Automatic Segmentation and Visualization of Choroid in OCT with Knowledge Infused Deep Learning.

2020 
The choroid provides oxygen and nourishment to the outer retina thus is related to the pathology of various ocular diseases. Optical coherence tomography (OCT) is advantageous in visualizing and quantifying the choroid in vivo, because it does not suffer from the information contamination of the inner retina in fundus photography and scanning laser ophthalmoscopy, and the resolution deficiency in ocular ultrasound. However, its application in the study of the choroid is still limited for two reasons. (1) The lower boundary of the choroid (choroid-sclera interface) in OCT is fuzzy, which makes the automatic segmentation difficult and inaccurate. (2) The visualization of the choroid is hindered by the vessel shadows from the superficial layers of the inner retina.

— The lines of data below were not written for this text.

(** ** Further properties of the option resolver *)

(** Property X4. None of the keys [json], [urlencoded], [text] reaches a
    built-in parser, whatever the shared object and the format's own
    sub-object contain: a sub-object that itself has such a key loses it
    too. *)
Theorem X4_format_keys_never_passed (t : ParserType) (options : JsObj) :
  getParserOptions t options !! "json" = None
  ∧ getParserOptions t options !! "urlencoded" = None
  ∧ getParserOptions t options !! "text" = None
  ∧ effective_options t options !! "json" = None
  ∧ effective_options t options !! "urlencoded" = None
  ∧ effective_options t options !! "text" = None.
Proof.
  repeat split;
    first [ by apply getParserOptions_lookup_format_key
          | by apply effective_options_no_format_key ].
Qed.

(** Property X5. The options of one format do not depend on the sub-object
    of another format: setting or removing [options[t']] changes nothing for
    the parser of a different format [t]. *)
Theorem X5_other_format_is_ignored
    (t t' : ParserType) (v : JsVal) (options : JsObj) :
  t ≠ t' →
  getParserOptions t (<[ type_key t' := v ]> options) = getParserOptions t options
  ∧ effective_options t (<[ type_key t' := v ]> options)
      = effective_options t options
  ∧ effective_options t (delete (type_key t') options)
      = effective_options t options.
Proof.
  intros Hne.
  assert (type_key t ≠ type_key t') as Hkey by (by destruct t, t').
  assert (is_format_key (type_key t') = true) as Hfmt by (by destruct t').
  assert (∀ options', get options' (type_key t) = get options (type_key t) →
            (∀ k, k ≠ type_key t' → options' !! k = options !! k) →
            getParserOptions t options' = getParserOptions t options) as Hsame.
  { intros options' Hget Hother. apply map_eq. intros k.
    destruct (is_format_key k) eqn:Hk.
    - by rewrite !getParserOptions_lookup_format_key.
    - rewrite !getParserOptions_lookup_other, Hget by done.
      rewrite Hother; [done|]. intros ->. congruence. }
  assert (getParserOptions t (<[ type_key t' := v ]> options)
          = getParserOptions t options) as Hins.
  { apply Hsame.
    - unfold get. by rewrite lookup_insert_ne.
    - intros k Hk. by rewrite lookup_insert_ne. }
  assert (getParserOptions t (delete (type_key t') options)
          = getParserOptions t options) as Hdel.
  { apply Hsame.
    - unfold get. by rewrite lookup_delete_ne.
    - intros k Hk. by rewrite lookup_delete_ne. }
  unfold effective_options. by rewrite Hins, Hdel.
Qed.

Lemma X5_other_format_is_ignored_witness :
  effective_options TJson
    (<[ "text" := VObj {[ "limit" := VStr "2mb" ]} ]>
       {[ "json" := VObj {[ "strict" := VBool false ]} ]})
  = effective_options TJson {[ "json" := VObj {[ "strict" := VBool false ]} ]}.
Proof.
  refine (proj1 (proj2 (X5_other_format_is_ignored TJson TText
            (VObj {[ "limit" := VStr "2mb" ]})
            {[ "json" := VObj {[ "strict" := VBool false ]} ]} _))).
  discriminate.
Defined.

(** Property X6. For a key that the shared object does not define (and that
    is not a format name), the built-in parser of format [t] receives the
    value of the format's own sub-object if that defines it, and the
    hard-coded default otherwise; so [options.json.limit] replaces the
    default ['1mb'] and [options.text.type] replaces ['text/*']. *)
Theorem X6_format_option_over_default
    (t : ParserType) (options : JsObj) (k : string) :
  is_format_key k = false →
  options !! k = None →
  effective_options t options !! k =
    match get options (type_key t) with
    | VObj specific =>
        match specific !! k with
        | Some v => Some v
        | None => default_options t !! k
        end
    | _ => default_options t !! k
    end.
Proof.
  intros Hk Hshared. by rewrite effective_options_lookup, Hshared.
Qed.

Lemma X6_format_option_over_default_witness :
  effective_options TJson {[ "json" := VObj {[ "limit" := VStr "5mb" ]} ]}
    !! "limit" = Some (VStr "5mb").
Proof.
  refine (X6_format_option_over_default TJson
            {[ "json" := VObj {[ "limit" := VStr "5mb" ]} ]} "limit" _ _).
  - reflexivity.
  - reflexivity.
Defined.

(** ** Further properties of the two loops and of the orchestrator *)

Section MoreLoops.

Variable type_is : string → string → option string.

(** The exact state after a successful type-matching loop: the matcher has
    been asked about the keys up to the matching one, in order. *)
Lemma match_content_first_state ct pre ty media post rb st m :
  Forall (λ ty', truthy_match (type_is ct ty') = None) (pre.*1) →
  truthy_match (type_is ct ty) = Some m →
  match_content type_is ct (pre ++ (ty, media) :: post) rb st =
    (Some m,
     <[ "schema" := default VUndefined (schema media) ]>
       (<[ "mediaType" := VStr ty ]> rb),
     {| st_request := st_request st;
        st_trace := st_trace st ++ (EvMatch ct <$> (pre.*1 ++ [ty])) |}).
Proof.
  intros Hpre Hm. revert st.
  induction pre as [|[ty' media'] pre IH]; intros st; cbn.
  - by rewrite Hm.
  - apply Forall_cons in Hpre as [Hty' Hpre]. cbn in Hty'. rewrite Hty'.
    rewrite IH by done. cbn. by rewrite <- app_assoc.
Qed.

(** The orchestrator on a request body that is not a reference. *)
Lemma load_body_object this op req content :
  operation_requestBody op = Some (RequestBodyObject content) →
  loadRequestBodyIfNeeded type_is this op req =
    let '(matched, rb, st) :=
      match_content type_is (request_content_type req)
        (effective_content content) initial_result
        {| st_request := req; st_trace := [] |} in
    match matched with
    | None =>
        (Thrown (UnsupportedMediaType
           ("Content-type " +:+ request_content_type req
              +:+ " does not match ["
              +:+ keys_to_string (effective_content content) +:+ "].")), st)
    | Some m =>
        match select_and_parse 0 (parsers this) m rb st with
        | (LoopReturn result, st) => (Returned result, st)
        | (LoopThrow err, st) => (Thrown (normalizeParsingError err), st)
        | (LoopEnd, st) =>
            (Thrown (UnsupportedMediaType
               ("Content-type " +:+ m +:+ " is not supported.")), st)
        end
    end.
Proof. intros Hop. unfold loadRequestBodyIfNeeded. by rewrite Hop. Qed.

End MoreLoops.

(** A value returned from inside the registry loop is a parse result laid
    over the recorded object. *)
Lemma select_and_parse_return i ps m rb st res st' :
  select_and_parse i ps m rb st = (LoopReturn res, st') →
  ∃ parsed, res = parsed ∪ rb.
Proof.
  revert i st. induction ps as [|p ps IH]; intros i st; cbn; [done|].
  destruct (supports p m) as [[]|err]; [| by apply IH | done].
  destruct (parser_parse p _) as [[parsed|err] r]; [|done].
  intros [= <- _]. by exists parsed.
Qed.

(** The registry loop leaves the request alone unless it invokes a parser. *)
Lemma select_and_parse_frame ps m rb st :
  (select_and_parse 0 ps m rb st).2.(st_request) = st_request st
  ∨ ∃ j, EvParse j ∈ (select_and_parse 0 ps m rb st).2.(st_trace).
Proof.
  destruct (select_and_parse_cases ps m)
    as [Hall | [(pre & p & post & -> & Hpre & Hp)
             | (pre & p & post & err & -> & Hpre & Hp)]].
  - left. by rewrite select_and_parse_end.
  - right. exists (length pre).
    rewrite select_and_parse_selected by done. cbn zeta.
    destruct (parser_parse p _) as [[|] ?]; cbn; set_solver.
  - left. by rewrite (select_and_parse_supports_throws _ _ _ _ _ _ _ err).
Qed.

Lemma parse_invocations_elem tr j :
  EvParse j ∈ tr → parse_invocations tr ≠ 0%nat.
Proof.
  intros Hin Hzero. unfold parse_invocations in Hzero.
  apply length_zero_iff_nil in Hzero.
  assert (EvParse j ∈ filter (λ ev, is_parse_event ev = true) tr) as Hf
    by (by apply list_elem_of_filter).
  rewrite Hzero in Hf. by apply not_elem_of_nil in Hf.
Qed.
Lemma appends_ext (f g : Builder -> outcome Builder) :
  (forall b, f b = g b) -> appends g -> appends f.
Proof.
  intros Hfg Hg b b' H. rewrite Hfg in H.
  destruct (Hg b b' H) as (d & r & Hb & Hd & Hr & Ht).
  exists d, r. repeat split; try assumption. intros b2 H1 H2. rewrite Hfg. auto.
Qed.

Lemma appends_wrap fmt args (f : Builder -> outcome Builder) :
  appends f -> appends (fun b => wrap fmt args (f b)).
Proof.
  intros Hf b b' H. apply wrap_ok in H.
  destruct (Hf b b' H) as (d & r & Hb & Hd & Hr & Ht).
  exists d, r. repeat split; try assumption. intros b2 H1 H2.
  rewrite (Ht b2 H1 H2). reflexivity.
Qed.

Lemma appends_bind (f g : Builder -> outcome Builder) :
  appends f -> appends g -> appends (fun b => b1 ← f b; g b1).
Proof.
  intros Hf Hg b b' H.
  destruct (f b) as [b1| |] eqn:Hfb; try discriminate H. cbn in H.
  destruct (Hf b b1 Hfb) as (d1 & r1 & -> & Hd1 & Hr1 & Ht1).
  destruct (Hg _ b' H) as (d2 & r2 & -> & Hd2 & Hr2 & Ht2).
  exists (d1 ++ d2)%list, (r1 ++ r2)%list.
  unfold bapp in *. cbn [bits refs] in *. rewrite ?length_app in *.
  rewrite <- !app_assoc.
  split; [reflexivity|]. split; [|split].
  - destruct Hd2 as [->|Hd2]; [|right; lia].
    rewrite app_nil_r, Nat.add_0_r. exact Hd1.
  - destruct Hr2 as [->|Hr2]; [|right; lia].
    rewrite app_nil_r, Nat.add_0_r. exact Hr1.
  - intros b2 H1 H2. rewrite ?length_app in *.
    rewrite (Ht1 b2) by lia. cbn.
    rewrite Ht2; cbn [bits refs]; rewrite ?length_app; try lia.
    rewrite <- !app_assoc. reflexivity.
Qed.

Lemma appends_write (bs : list bool) : appends (write bs).
Proof.
  intros b b' H. unfold write in *.
  destruct (Z.ltb_spec maxBits (Z.of_nat (length (bits b)) + Z.of_nat (length bs)));
    [discriminate H|].
  inversion H; subst. exists bs, []. unfold bapp. rewrite app_nil_r.
  split; [reflexivity|]. split; [right; lia|]. split; [left; reflexivity|].
  intros b2 Hb2 _.
  destruct (Z.ltb_spec maxBits (Z.of_nat (length (bits b2)) + Z.of_nat (length bs)));
    [lia|].
  rewrite app_nil_r. reflexivity.
Qed.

In this paper, we propose to incorporate medical and imaging prior knowledge with deep learning to address these two problems. We propose a biomarker infused global-to-local network, for the choroid segmentation. It leverages the thickness of the choroid layer, which is a primary biomarker in clinic, as a constraint to improve the segmentation accuracy. We also design a global-to-local strategy in the choroid segmentation: a global module is used to segment all the retinal and choroidal layers simultaneously for suppressing overfitting and providing global structure information, then a local module is used to refine the segmentation with the biomarker infusion. For eliminating the retinal vessel shadows, we propose a deep learning pipeline, which firstly use anatomical and OCT imaging knowledge to locate the shadows using their projection on the retinal pigment epthelium layer, then the contents of the choroidal vasculature at the shadow locations are predicted with an edge-to-texture two-stage generative adversarial inpainting network. The experiments shows the proposed method outperforms the existing methods on both the segmentation and shadow elimination tasks. We further apply the proposed method in a clinical prospective study for understanding the pathology of glaucoma, which demonstrates its capacity in detecting the structure and vascular changes of the choroid related to the elevation of intra-ocular pressure.